12 Partant de ces prémisses épistémologiques, AFFUTS a réalisé une pré-enquête par questionnaire, en vue d’alimenter son questionnement initial.
II – Caractéristiques de la polulation enquêtée
13 Notre corpus est de 35 réponses recueillies et exploitables. Ce corpus est loin d’être représentatif, il est suffisant pour constituer une pré-enquête qui ne cherche pas à démontrer mais ouvrir notre questionnement.
14 Les auteurs se répartissent selon les caractéristiques suivantes :
15 14 renseignent le questionnaire à partir d’une thèse ; 2 sont de sexe féminin et 12 de sexe masculin
16 14 renseignent à partir d’un master 2 ; 10 sont de sexe féminin et 4 de sexe masculin
17 Enfin 7 renseignent à partir d’une recherche DEIS ou DSTS ; 3 sont de sexe féminin et 4 de sexe masculin.
18 Soit au total 15 femmes et 20 hommes.
19 La plupart des diplômes ont été obtenu entre 2000 et 2013
20 Avant la thèse, 5 auteurs indiquent avoir obtenu préalablement un DEIS, DSTS ou DHEPS
21 Avant le master ou parallèlement 8 auteurs indiquent avoir obtenu préalablement un DEIS, DSTS ou DHEPS.

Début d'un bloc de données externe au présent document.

(* ===== verification/HsimComm.v ===== *)
(** Packets to and from the rest of the system (hsim-stub/hsim_packet.h, hsim_comm.c): their
    layout in memory, and sending them through a pipe or a socket, which may transfer any part
    of what is asked for. *)

From Stdlib Require Import ZArith Lia.
From stdpp Require Import base tactics numbers option list.
From S2P Require Import Prelude.

(** ** Bytes, least significant first *)

Fixpoint le_bytes (n : nat) (v : Z) : list Z :=
  match n with
  | O => []
  | S n => v mod 256 :: le_bytes n (v / 256)
  end.

Fixpoint le_val (l : list Z) : Z :=
  match l with
  | [] => 0
  | b :: l => b + 256 * le_val l
  end.

(** ** Packets *)

Inductive PacketType := packet_read | packet_write | packet_iread | packet_iwrite | packet_elapsed | packet_syscall.

Definition packet_num (t : PacketType) : Z :=
  match t with
  | packet_read => 0 | packet_write => 1 | packet_iread => 2 | packet_iwrite => 3 | packet_elapsed => 4
  | packet_syscall => 5
  end.

Definition packet_type (n : Z) : option PacketType :=
  match n with
  | 0 => Some packet_read | 1 => Some packet_write | 2 => Some packet_iread | 3 => Some packet_iwrite
  | 4 => Some packet_elapsed | 5 => Some packet_syscall | _ => None
  end.

Record Packet := MkPacket {
  p_type : PacketType;
  p_size : Z;
  p_cycle : Z;
  p_address : Z;
  p_data : list Z;
  p_flags : Z;
}.

#[export] Instance Packet_settable : Settable Packet := λ p,
  MkPacket (p_type p) (p_size p) (p_cycle p) (p_address p) (p_data p) (p_flags p).

(** [sizeof (Packet)]; no padding is needed. *)
Definition PACKET_SIZE : nat := 32.

Definition packet_bytes (p : Packet) : list Z :=
  le_bytes 4 (packet_num (p_type p)) ++ le_bytes 4 (p_size p) ++ le_bytes 8 (p_cycle p) ++
  le_bytes 4 (p_address p) ++ p_data p ++ le_bytes 4 (p_flags p).

Definition bytes_packet (l : list Z) : option Packet :=
  t ← packet_type (le_val (take 4 l));
  Some (MkPacket t (le_val (take 4 (drop 4 l))) (le_val (take 8 (drop 8 l))) (le_val (take 4 (drop 16 l)))
    (take 8 (drop 20 l)) (le_val (take 4 (drop 28 l)))).

(** Every field has a value of its type. *)
Record packet_ok (p : Packet) : Prop := {
  pk_size : 0 ≤ p_size p < 2 ^ 32;
  pk_cycle : 0 ≤ p_cycle p < 2 ^ 64;
  pk_address : 0 ≤ p_address p < 2 ^ 32;
  pk_data : length (p_data p) = 8%nat;
  pk_flags : 0 ≤ p_flags p < 2 ^ 32;
}.

(** ** Pipes and sockets *)

(** The loop of [comm_send]: [rs] are the results of the calls of [write], [pos] is [pPos -
    pPacket].  The bytes that were transferred; [None] when memory outside the packet is read,
    or while the packet is not complete. *)
Fixpoint send_loop (bytes : list Z) (pos nLength : Z) (rs : list Z) (out : list Z) : option (list Z) :=
  if nLength <=? 0 then Some out
  else
    match rs with
    | [] => None
    | nSend :: rs =>
        if (0 <=? pos) && (pos + nLength <=? Z.of_nat (length bytes)) then
          send_loop bytes (pos + nSend) (nLength - nSend) rs
            (out ++ take (Z.to_nat nSend) (drop (Z.to_nat pos) bytes))
        else None
    end.

Definition comm_send_stream (p : Packet) (rs : list Z) : option (list Z) :=
  send_loop (packet_bytes p) 0 (Z.of_nat PACKET_SIZE) rs [].

(** The loop of [comm_recv]: [chunks] is what the calls of [read] put at [pBuf]; a call that
    fails or finds nothing gives []. *)
Fixpoint recv_loop (nLength : Z) (chunks : list (list Z)) (buf : list Z) : option (list Z) :=
  if nLength <=? 0 then Some buf
  else
    match chunks with
    | [] => None
    | c :: chunks =>
        if Z.of_nat (length c) <=? nLength then recv_loop (nLength - Z.of_nat (length c)) chunks (buf ++ c)
        else None
    end.

Definition comm_recv_stream (chunks : list (list Z)) : option Packet :=
  bytes ← recv_loop (Z.of_nat PACKET_SIZE) chunks [];
  bytes_packet bytes.

(** ** Lemmas *)

Lemma length_le_bytes n v : length (le_bytes n v) = n.
Proof. revert v. induction n; intros; simpl; [done|]. by rewrite IHn. Qed.

Lemma le_val_bytes n v : 0 ≤ v < 2 ^ (8 * Z.of_nat n) → le_val (le_bytes n v) = v.
Proof.
  revert v. induction n as [|n IH]; intros v Hv; simpl le_bytes; simpl le_val.
  - simpl in Hv. lia.
  - replace (8 * Z.of_nat (S n)) with (8 + 8 * Z.of_nat n) in Hv by lia. rewrite Z.pow_add_r in Hv by lia. change (2 ^ 8) with 256 in Hv.
    rewrite IH. { pose proof (Z.div_mod v 256). lia. }
    split; [apply Z.div_pos; lia|]. apply Z.div_lt_upper_bound; lia.
Qed.

Lemma le_val_mod n v : le_val (le_bytes n v) = v mod 2 ^ (8 * Z.of_nat n).
Proof.
  revert v. induction n as [|n IH]; intros v; cbn [le_bytes le_val]; [by rewrite Z.mod_1_r|].
  replace (8 * Z.of_nat (S n)) with (8 + 8 * Z.of_nat n) by lia. rewrite Z.pow_add_r by lia. change (2 ^ 8) with 256.
  rewrite IH, Z.rem_mul_r; [done|lia|]. apply Z.pow_pos_nonneg; lia.
Qed.

Lemma le_val_range l : Forall (λ b, 0 ≤ b < 256) l → 0 ≤ le_val l < 2 ^ (8 * Z.of_nat (length l)).
Proof.
  induction 1 as [|b l Hb _ IH]; [done|]. cbn [le_val length]. replace (8 * Z.of_nat (S (length l))) with (8 + 8 * Z.of_nat (length l)) by lia.
  rewrite Z.pow_add_r by lia. change (2 ^ 8) with 256. lia.
Qed.

Lemma packet_bytes_length p : packet_ok p → length (packet_bytes p) = PACKET_SIZE.
Proof. intros []. unfold packet_bytes. rewrite !length_app, !length_le_bytes, pk_data0. done. Qed.

Lemma bytes_packet_bytes p : packet_ok p → bytes_packet (packet_bytes p) = Some p.
Proof.
  intros [Hs Hc Ha Hd Hf]. unfold bytes_packet, packet_bytes.
  set (a := le_bytes 4 (packet_num (p_type p))). set (b := le_bytes 4 (p_size p)). set (c := le_bytes 8 (p_cycle p)).
  set (d := le_bytes 4 (p_address p)). set (e := le_bytes 4 (p_flags p)).
  assert (La : length a = 4%nat) by apply length_le_bytes. assert (Lb : length b = 4%nat) by apply length_le_bytes.
  assert (Lc : length c = 8%nat) by apply length_le_bytes. assert (Ld : length d = 4%nat) by apply length_le_bytes.
  assert (Le : length e = 4%nat) by apply length_le_bytes.
  assert (D : ∀ x y : list Z, ∀ n, length x = n → ∀ m, drop (n + m) (x ++ y) = drop m y).
  { intros x y n <- m. rewrite drop_app_ge by lia. f_equal. lia. }
  rewrite (D a _ 4%nat La 0%nat), (D a _ 4%nat La 4%nat), (D a _ 4%nat La 12%nat), (D a _ 4%nat La 16%nat), (D a _ 4%nat La 24%nat).
  rewrite (D b _ 4%nat Lb 0%nat), (D b _ 4%nat Lb 8%nat), (D b _ 4%nat Lb 12%nat), (D b _ 4%nat Lb 20%nat).
  rewrite (D c _ 8%nat Lc 0%nat), (D c _ 8%nat Lc 4%nat), (D c _ 8%nat Lc 12%nat).
  rewrite (D d _ 4%nat Ld 0%nat), (D d _ 4%nat Ld 8%nat), (D (p_data p) _ 8%nat Hd 0%nat), !drop_0.
  rewrite !take_app_length' by done. rewrite (take_ge e) by lia.
  unfold a, b, c, d, e. rewrite !le_val_bytes by (simpl; lia || (destruct (p_type p); simpl; lia)).
  destruct p as [[] ? ? ? ? ?]; done.
Qed.

(** Each [write] transfers at least nothing and at most what is asked for. *)
Fixpoint writes_ok (nLength : Z) (rs : list Z) : Prop :=
  match rs with
  | [] => nLength = 0
  | n :: rs => 0 ≤ n ≤ nLength ∧ writes_ok (nLength - n) rs
  end.

Lemma send_loop_ok bytes pos n rs out :
  0 ≤ pos → pos + n = Z.of_nat (length bytes) → writes_ok n rs →
  send_loop bytes pos n rs out = Some (out ++ drop (Z.to_nat pos) bytes).
Proof.
  revert pos n out. induction rs as [|k rs IH]; intros pos n out Hp Hn Hw; simpl in *.
  - subst n. simpl. by rewrite drop_ge, app_nil_r by lia.
  - destruct Hw as [Hk Hw]. destruct (Z.leb_spec n 0).
    + by rewrite drop_ge, app_nil_r by lia.
    + rewrite (proj2 (Z.leb_le 0 pos)), (proj2 (Z.leb_le (pos + n) _)) by lia. simpl. rewrite IH by (done || lia).
      f_equal. rewrite <-app_assoc. f_equal. replace (Z.to_nat (pos + k)) with (Z.to_nat pos + Z.to_nat k)%nat by lia.
      rewrite <-drop_drop. apply take_drop.
Qed.

(** The [read]s together give [bytes]. *)
Lemma recv_loop_ok n chunks buf :
  Z.of_nat (length (concat chunks)) = n → recv_loop n chunks buf = Some (buf ++ concat chunks).
Proof.
  revert n buf. induction chunks as [|c chunks IH]; intros n buf Hn; simpl in *.
  - subst n. simpl. by rewrite app_nil_r.
  - rewrite length_app in Hn. destruct (Z.leb_spec n 0).
    + assert (c ++ concat chunks = []) as -> by (apply length_zero_iff_nil; rewrite length_app; lia). by rewrite app_nil_r.
    + rewrite (proj2 (Z.leb_le _ n)) by lia. rewrite IH by lia. by rewrite app_assoc.
Qed.

(** C28: a packet sent through a pipe or a socket arrives as it is, whatever part of it each
    [write] and each [read] transfers (including none): all 32 bytes are sent in order, from
    inside the packet, and the receiver puts the same packet together. *)
Theorem packet_round_trip p rs chunks :
  packet_ok p → writes_ok 32 rs → concat chunks = packet_bytes p →
  comm_send_stream p rs = Some (concat chunks) ∧ comm_recv_stream chunks = Some p.
Proof.
  intros Hp Hw Hc. pose proof (packet_bytes_length p Hp) as Hl. unfold comm_send_stream, comm_recv_stream. split.
  - rewrite send_loop_ok by (rewrite ?Hl; done). by rewrite Hc.
  - rewrite recv_loop_ok by (by rewrite Hc, Hl). simpl. rewrite Hc. by apply bytes_packet_bytes.
Qed.

Definition example_packet : Packet := MkPacket packet_write 4 1234 0x40000010 [1; 2; 3; 4; 0; 0; 0; 0] 1.

Lemma packet_round_trip_witness :
  comm_recv_stream [take 10 (packet_bytes example_packet); []; drop 10 (packet_bytes example_packet)] = Some example_packet.
Proof.
  refine (proj2 (packet_round_trip example_packet [5; 0; 27] [take 10 (packet_bytes example_packet); []; drop 10 (packet_bytes example_packet)] _ _ _)).
  - split; simpl; try done; lia.
  - simpl. lia.
  - reflexivity.
Defined.

(** When [write] fails, [comm_send] does not notice: the position is moved back by the
    result -1 and the next call is given memory in front of the packet. *)
Theorem send_error_reads_outside p rs : comm_send_stream p (-1 :: rs) = None.
Proof.
  unfold comm_send_stream. generalize (packet_bytes p). intros bytes. change (Z.of_nat PACKET_SIZE) with 32.
  cbn [send_loop]. change (32 <=? 0) with false. change (0 <=? 0) with true. cbv iota.
  destruct (_ && _); [|done]. by destruct rs.
Qed.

Tableau 1 : Diplôme de référence
Tableau 1 : Diplôme de référence
Tableau 2 : Diplôme initial
Tableau 2 : Diplôme initial
Tableau 3 : Lieux d’exercice
Tableau 3 : Lieux d’exercice
Colonne T (Doctorat) : Caractéristiques de la population
- Il s’agit d’un groupe significatif de 14 personnes ayant répondu au questionnaire ;
- La grande majorité (12 / 2) est de sexe masculin ;
- dans ce groupe tous ont validé une thèse de doctorat. Parmi eux 4 indiquent un parcours DHEPS et/ou DSTS, DEA et /ou MASTER, THESE ;
- l’année d’obtention de la thèse varie dans une fourchette qui s’étale de 1992 à 2007. Seule une thèse est de 1970 ;
- 1 thèse est validée dans le cadre de l’EHESS, 2 au CNAM, et on peut supposer que les autres sont validées dans une université ;
- au moment de la validation de la thèse tous sont travailleurs sociaux en exercice, sauf pour une personne en situation de retraite. De formation initiale nous comptons 8 ES, 3 ASS et 3 Animateurs ;
- presque la moitié d’entre eux (6 / 14) exerce dans un établissement de formation aux professions sociales (formateur, responsable de filières, directeur) ; ils sont de formation initiale ES x 3, Animateurs x 2, AS x 1 ;
- l’autre moitié est éducateur spécialisé (4), Assistant Social (2), ou Animateur (1), ou encore à l’éducation nationale directeur d’une école primaire (1). Ils sont en exercice et en intervention directe auprès de la population ou cadre d’une structure d’intervention ;
- les structures employeurs sont : Etablissement de formation (6), Associations (5), Hôpital psychiatrique (1), Conseil Général (1), Education nationale (1).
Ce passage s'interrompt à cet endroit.